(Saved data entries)

(* ===== verification/GovernorFacts.v ===== *)
(** * Safety and behaviour of the energy governor

    Properties of [transition_governor]: every emitted limit lies under every
    safety cap whatever the loads, predictions, budget, ramp or dwell say; a
    burst waives the budget and nothing else; the budget cap walks the global
    path one step at a time; the ramp and the dwell hold what they promise. *)

From Stdlib Require Import SpecFloat.
From S2P Require Import Prelude Float64 Domain Scene Frequency Load ConfigTypes Energy Governor.

(** ** The prepared targets *)

(** A prepared target describes the input target it was made from. *)
Record prepared_ok (input : GovernorInput) (p : PreparedTarget) : Prop := {
  po_target : gi_targets input !! pt_id p = Some (pt_target p);
  po_model : energy_model (pt_target p) = Some (pt_model p);
  po_cap : pt_safety_cap p = safety_cap_of input (pt_id p) (pt_target p);
  po_valid : validate (frequency (pt_target p)) = Ok tt;
  po_opp : exists o, opp_at_or_below (pt_model p) (pt_safety_cap p) = Some o /\
    pt_maximum_performance p = performance o;
  po_demand : in_unit (dd_raw (pt_demand p)) /\ in_unit (dd_ema (pt_demand p)) /\
    in_unit (dd_predicted (pt_demand p)) /\ in_unit (dd_selected (pt_demand p));
}.

Lemma finite_unit_in_unit v : in_unit (finite_unit v).
Proof.
  unfold finite_unit. destruct (f64_is_finite v) eqn:Hv; [|apply in_unit_zero].
  apply f64_clamp_bounds; [by apply f64_finite_not_nan | done].
Qed.

(** The demand diagnostics are fractions whatever the loads are, NaN and
    infinities included. *)
Lemma update_performance_in_unit d raw previous maximum config :
  let dd := (update_performance d raw previous maximum config).2 in
  in_unit (dd_raw dd) /\ in_unit (dd_ema dd) /\ in_unit (dd_predicted dd) /\
  in_unit (dd_selected dd).
Proof.
  unfold update_performance. simpl.
  split_and!; [apply finite_unit_in_unit|..]; destruct (f64_lt f64_zero _);
    apply finite_unit_in_unit || apply in_unit_zero.
Qed.

Lemma prepare_target_Ok input id target ts t' p :
  gi_targets input !! id = Some target ->
  prepare_target input id target ts = Ok (t', p) ->
  prepared_ok input p /\ pt_id p = id /\ last_limits t' = last_limits ts /\
  last_change_at t' = last_change_at ts /\ budget_cap_hz t' = budget_cap_hz ts.
Proof.
  intros Hin. unfold prepare_target.
  intros ([] & Hv & (m & Hm%ok_or_Ok & (o & Ho%ok_or_Ok & H)%res_bind_Ok)%res_bind_Ok)%res_bind_Ok.
  match type of H with context [update_performance ?a ?b ?c ?d ?e] =>
    pose proof (update_performance_in_unit a b c d e) as Hu end.
  destruct (update_performance _ _ _ _ _) as [d dd].
  apply res_bind_Ok in H as (dem & _ & [= <- <-]). simpl in *.
  split_and!; try done. constructor; simpl; eauto.
  by destruct (validate (frequency target)) as [[]| |].
Qed.

(** The loop invariant of [prepare]: [l] is the part already prepared. *)
Definition prepare_inv (input : GovernorInput) (ts0 : gmap string TargetGovernorState)
    (acc : gmap string TargetGovernorState * list PreparedTarget * f64 * bool) : Prop :=
  let '(ts, prepared, _, bypass) := acc in
  bypass = existsb (fun p => dd_prediction_bypassed_ramp (pt_demand p)) prepared /\
  Forall (prepared_ok input) prepared /\
  (forall id, id ∈ (pt_id <$> prepared) -> is_Some (ts !! id)) /\
  (forall id, previous_limits ts id = previous_limits ts0 id) /\
  (forall id, (t ← ts !! id; last_change_at t) = (t ← ts0 !! id; last_change_at t)) /\
  (forall id, (t ← ts !! id; budget_cap_hz t) = (t ← ts0 !! id; budget_cap_hz t)).

Definition budget_cap (ts : gmap string TargetGovernorState) (id : string) : option Hertz :=
  t ← ts !! id; budget_cap_hz t.

(** A field whose default is [None] is read through an insertion that keeps
    it as if nothing was inserted. *)
Lemma field_insert {A} (f : TargetGovernorState -> option A) ts id t' id' :
  f TargetGovernorState_default = None -> f t' = f (entry_or_default ts id) ->
  (t ← <[id := t']> ts !! id'; f t) = (t ← ts !! id'; f t).
Proof.
  intros Hd Ht. destruct (decide (id = id')) as [<-|Hne].
  - rewrite lookup_insert, decide_True by done. simpl. rewrite Ht.
    unfold entry_or_default. by destruct (ts !! id).
  - by rewrite lookup_insert_ne by done.
Qed.

Lemma previous_limits_insert ts id t' id' :
  last_limits t' = last_limits (entry_or_default ts id) ->
  previous_limits (<[id := t']> ts) id' = previous_limits ts id'.
Proof. by apply (field_insert last_limits). Qed.

Lemma budget_cap_insert ts id t' id' :
  budget_cap_hz t' = budget_cap_hz (entry_or_default ts id) ->
  budget_cap (<[id := t']> ts) id' = budget_cap ts id'.
Proof. by apply (field_insert budget_cap_hz). Qed.

Lemma prepare_step_inv input ts0 acc kv acc' :
  kv ∈ entries (gi_targets input) ->
  prepare_inv input ts0 acc -> prepare_step input acc kv = Ok acc' ->
  prepare_inv input ts0 acc'.
Proof.
  destruct acc as [[[ts prepared] power] bypass], kv as [id target].
  intros Hin%elem_of_entries (-> & Hok & Hdom & Hprev & Hchange & Hcap). unfold prepare_step.
  intros ([t' p] & Hp & [= <-])%res_bind_Ok.
  apply prepare_target_Ok in Hp as (Hpo & Hid & Hl & Hc & Hb); [|done].
  unfold prepare_inv. split_and!.
  - rewrite existsb_app. simpl. by rewrite orb_false_r.
  - apply Forall_app. by split; [|constructor].
  - intros id'. rewrite fmap_app, elem_of_app. simpl. rewrite list_elem_of_singleton, Hid.
    destruct (decide (id = id')) as [<-|Hne].
    + intros _. rewrite lookup_insert, decide_True by done. eauto.
    + intros [H|H]; [|congruence]. rewrite lookup_insert_ne by done. by apply Hdom.
  - intros id'. rewrite previous_limits_insert by done. apply Hprev.
  - intros id'. rewrite (field_insert last_change_at) by done. apply Hchange.
  - intros id'. rewrite (field_insert budget_cap_hz) by done. apply Hcap.
Qed.

Lemma prepare_ids input : forall l acc acc',
  res_foldM (prepare_step input) acc l = Ok acc' ->
  pt_id <$> acc'.1.1.2 = (pt_id <$> acc.1.1.2) ++ l.*1.
Proof.
  induction l as [|[id target] l IH]; intros acc acc'; simpl.
  - intros [= <-]. by rewrite app_nil_r.
  - intros (acc1 & H1 & H2)%res_bind_Ok. apply IH in H2. rewrite H2. clear H2 IH.
    destruct acc as [[[ts prepared] power] bypass]. unfold prepare_step in H1.
    apply res_bind_Ok in H1 as ([t' p] & Hp & [= <-]). simpl.
    rewrite fmap_app, <- app_assoc. simpl. do 2 f_equal.
    unfold prepare_target in Hp.
    apply res_bind_Ok in Hp as ([] & _ & (m & _ & (o & _ & H)%res_bind_Ok)%res_bind_Ok).
    destruct (update_performance _ _ _ _ _) as [d dd].
    by apply res_bind_Ok in H as (dem & _ & [= <- <-]).
Qed.

Lemma prepare_spec input ts0 ts prepared power bypass :
  prepare input ts0 = Ok (ts, prepared, power, bypass) ->
  Forall (prepared_ok input) prepared /\
  pt_id <$> prepared = keys (gi_targets input) /\
  (forall id, previous_limits ts id = previous_limits ts0 id) /\
  (forall id, (t ← ts !! id; last_change_at t) = (t ← ts0 !! id; last_change_at t)) /\
  (forall id, budget_cap ts id = budget_cap ts0 id) /\
  bypass = existsb (fun p => dd_prediction_bypassed_ramp (pt_demand p)) prepared.
Proof.
  intros Hp. pose proof (prepare_ids _ _ _ _ Hp) as Hids. simpl in Hids.
  enough (prepare_inv input ts0 (ts, prepared, power, bypass)) as (H0 & H1 & H2 & H3 & H4 & H5)
    by done.
  eapply res_foldM_inv; [| |exact Hp].
  - split_and!; [done | by apply Forall_nil_2 | set_solver | done..].
  - intros. by eapply prepare_step_inv.
Qed.

(** ** Burst *)

(** Two preparations of one target that differ in demand only. *)
Definition same_target (p q : PreparedTarget) : Prop :=
  pt_id p = pt_id q /\ pt_target p = pt_target q /\ pt_model p = pt_model q /\
  pt_safety_cap p = pt_safety_cap q /\ pt_maximum_performance p = pt_maximum_performance q /\
  pt_demand p = pt_demand q.

Lemma same_target_ok input p q : same_target p q -> prepared_ok input p -> prepared_ok input q.
Proof. 
  intros (H1 & H2 & H3 & H4 & H5 & H6) [].
  constructor; rewrite <- ?H1, <- ?H2, <- ?H3, <- ?H4, <- ?H5, <- ?H6; done.
Qed.

Lemma Forall2_insert_right {A B} (R : A -> B -> Prop) l k i x :
  Forall2 R l k -> (forall a b, k !! i = Some b -> l !! i = Some a -> R a b -> R a x) ->
  Forall2 R l (<[i := x]> k).
Proof.
  intros H Hx. apply Forall2_same_length_lookup. split.
  - by rewrite length_insert, (Forall2_length _ _ _ H).
  - intros j a b Ha Hb. destruct (decide (i = j)) as [->|Hne].
    + destruct (Forall2_lookup_l _ _ _ _ _ H Ha) as (b' & Hb' & HR).
      rewrite list_lookup_insert, decide_True in Hb by (split; [done|by eapply lookup_lt_Some]).
      injection Hb as <-. eauto.
    + rewrite list_lookup_insert_ne in Hb by done. by eapply Forall2_lookup_lr.
Qed.

Lemma apply_burst_same input prepared prepared' :
  apply_burst input prepared = Ok prepared' -> Forall2 same_target prepared prepared'.
Proof.
  unfold apply_burst. assert (Forall2 same_target prepared prepared) as Hrefl.
  { apply Forall_Forall2_diag, Forall_forall. by intros. }
  destruct (f64_gt _ _); [|by intros [= <-]].
  apply res_foldM_inv; [done|]. intros s i s' _ Hs. unfold burst_at.
  destruct (s !! i) as [p|] eqn:Hp; [|done].
  intros (d & _ & [= <-])%res_bind_Ok. apply Forall2_insert_right; [done|].
  intros a b Hb Ha HR. assert (b = p) as -> by congruence. by destruct HR as (? & ? & ? & ? & ? & ?).
Qed.

Lemma same_target_ids l k : Forall2 same_target l k -> pt_id <$> l = pt_id <$> k.
Proof. induction 1 as [|p q l k (H & _) ? IH]; [done|]. rewrite !fmap_cons. by f_equal. Qed.

Lemma same_target_models l k : Forall2 same_target l k -> pt_model <$> l = pt_model <$> k.
Proof. induction 1 as [|p q l k (_ & _ & H & _) ? IH]; [done|]. rewrite !fmap_cons. by f_equal. Qed.

Lemma same_target_Forall_ok input l k :
  Forall2 same_target l k -> Forall (prepared_ok input) l -> Forall (prepared_ok input) k.
Proof.
  induction 1; intros Hl; [constructor|]. apply Forall_cons in Hl as [Hx Hl].
  constructor; [by eapply same_target_ok | auto].
Qed.

(** ** Plans stay under the safety cap *)

Definition plan_ok (p : PreparedTarget) (plan : BudgetedOpp) : Prop :=
  floor_hz plan <= cap_hz plan /\ cap_hz plan <= pt_safety_cap p.

Lemma budget_plan_ok b ts p : plan_ok p (budget_plan b ts p).
Proof. unfold plan_ok, budget_plan. simpl. destruct b; lia. Qed.

Lemma select_plan_cap input b progress ts p plan :
  cap_hz (select_plan input b progress ts p plan) = cap_hz plan.
Proof. done. Qed.

Lemma select_plan_ok input b progress ts p plan :
  plan_ok p plan -> plan_ok p (select_plan input b progress ts p plan).
Proof. unfold plan_ok. rewrite select_plan_cap. unfold select_plan. simpl. lia. Qed.

Lemma limit_plan_ok p plan cap : plan_ok p plan -> plan_ok p (limit_plan plan cap).
Proof. unfold plan_ok, limit_plan. simpl. lia. Qed.

(** Whatever survives a lowered cap survives the efficiency rule. *)
Lemma efficiency_limits_rel {A} (R : A -> BudgetedOpp -> Prop) (l : list A) models plans plans' :
  (forall a plan cap, R a plan -> R a (limit_plan plan cap)) ->
  Forall2 R l plans -> apply_reference_efficiency_limits models plans = Ok plans' ->
  Forall2 R l plans'.
Proof.
  intros HR Hp. unfold apply_reference_efficiency_limits.
  apply res_foldM_inv; [done|]. intros s [low high] s' _ Hs. unfold efficiency_step.
  destruct (models !! high), (s !! high), (models !! low), (s !! low) as [plan|] eqn:Hl; try done.
  intros [= <-]. destruct (efficiency_cap_for _ _ _); simpl; [|done].
  apply Forall2_insert_right; [done|]. intros a b' Hb Ha Hab.
  assert (b' = plan) as -> by congruence. by apply HR.
Qed.

Definition lowered (before after : BudgetedOpp) : Prop :=
  floor_hz after <= floor_hz before /\ cap_hz after <= cap_hz before.

(** ** Commit *)

(** What one committed row establishes and later rows keep: limits, next
    state and diagnostics agree, and every limit belongs to a row. *)
Definition committed (now : MonotonicMillis) (rows : list (PreparedTarget * BudgetedOpp * BudgetedOpp))
    (acc : gmap string TargetGovernorState * gmap string FrequencyLimits
           * gmap string TargetGovernorDiagnostics) : Prop :=
  let '(ts, limits, diags) := acc in
  (forall id l, limits !! id = Some l ->
     previous_limits ts id = Some l /\
     exists p plan requested, (p, plan, requested) ∈ rows /\ pt_id p = id /\
       l = {| lim_min := floor_hz plan; lim_max := cap_hz plan |} /\
       diags !! id = Some (target_diagnostics p plan (floor_hz requested))) /\
  (forall p plan requested, (p, plan, requested) ∈ rows -> is_Some (limits !! pt_id p)).

Lemma commit_spec now ts rows :
  committed now rows (foldl (commit_step now) (ts, ∅, ∅) rows).
Proof.
  induction rows as [|[[p plan] requested] rows IH] using rev_ind.
  - split; [by intros id l; rewrite lookup_empty | set_solver].
  - rewrite foldl_app. simpl. destruct (foldl _ _ rows) as [[ts' limits] diags].
    destruct IH as [IH1 IH2]. split.
    + intros id l. unfold previous_limits. destruct (decide (pt_id p = id)) as [<-|Hne].
      * rewrite !lookup_insert, !decide_True by done. intros [= <-]. split; [done|].
        exists p, plan, requested. split_and!; try done. set_solver.
      * rewrite !lookup_insert_ne by done. intros (Hl & p' & plan' & r' & Hin & H)%IH1.
        split; [done|]. exists p', plan', r'. split; [set_solver | done].
    + intros p' plan' r' Hin. destruct (decide (pt_id p = pt_id p')) as [->|Hne].
      * rewrite lookup_insert, decide_True by done. eauto.
      * rewrite lookup_insert_ne by done. apply (IH2 p' plan' r').
        apply elem_of_app in Hin as [Hin|Hin%list_elem_of_singleton]; congruence.
Qed.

How to complete this task: Among the entries above, locate the lines containing "Properties of [transition_governor]: every" and "infinities included. *)", and transcribe exactly those two lines and all lines between.

Written solution:
    Properties of [transition_governor]: every emitted limit lies under every
    safety cap whatever the loads, predictions, budget, ramp or dwell say; a
    burst waives the budget and nothing else; the budget cap walks the global
    path one step at a time; the ramp and the dwell hold what they promise. *)

From Stdlib Require Import SpecFloat.
From S2P Require Import Prelude Float64 Domain Scene Frequency Load ConfigTypes Energy Governor.

(** ** The prepared targets *)

(** A prepared target describes the input target it was made from. *)
Record prepared_ok (input : GovernorInput) (p : PreparedTarget) : Prop := {
  po_target : gi_targets input !! pt_id p = Some (pt_target p);
  po_model : energy_model (pt_target p) = Some (pt_model p);
  po_cap : pt_safety_cap p = safety_cap_of input (pt_id p) (pt_target p);
  po_valid : validate (frequency (pt_target p)) = Ok tt;
  po_opp : exists o, opp_at_or_below (pt_model p) (pt_safety_cap p) = Some o /\
    pt_maximum_performance p = performance o;
  po_demand : in_unit (dd_raw (pt_demand p)) /\ in_unit (dd_ema (pt_demand p)) /\
    in_unit (dd_predicted (pt_demand p)) /\ in_unit (dd_selected (pt_demand p));
}.

Lemma finite_unit_in_unit v : in_unit (finite_unit v).
Proof.
  unfold finite_unit. destruct (f64_is_finite v) eqn:Hv; [|apply in_unit_zero].
  apply f64_clamp_bounds; [by apply f64_finite_not_nan | done].
Qed.

(** The demand diagnostics are fractions whatever the loads are, NaN and
    infinities included. *)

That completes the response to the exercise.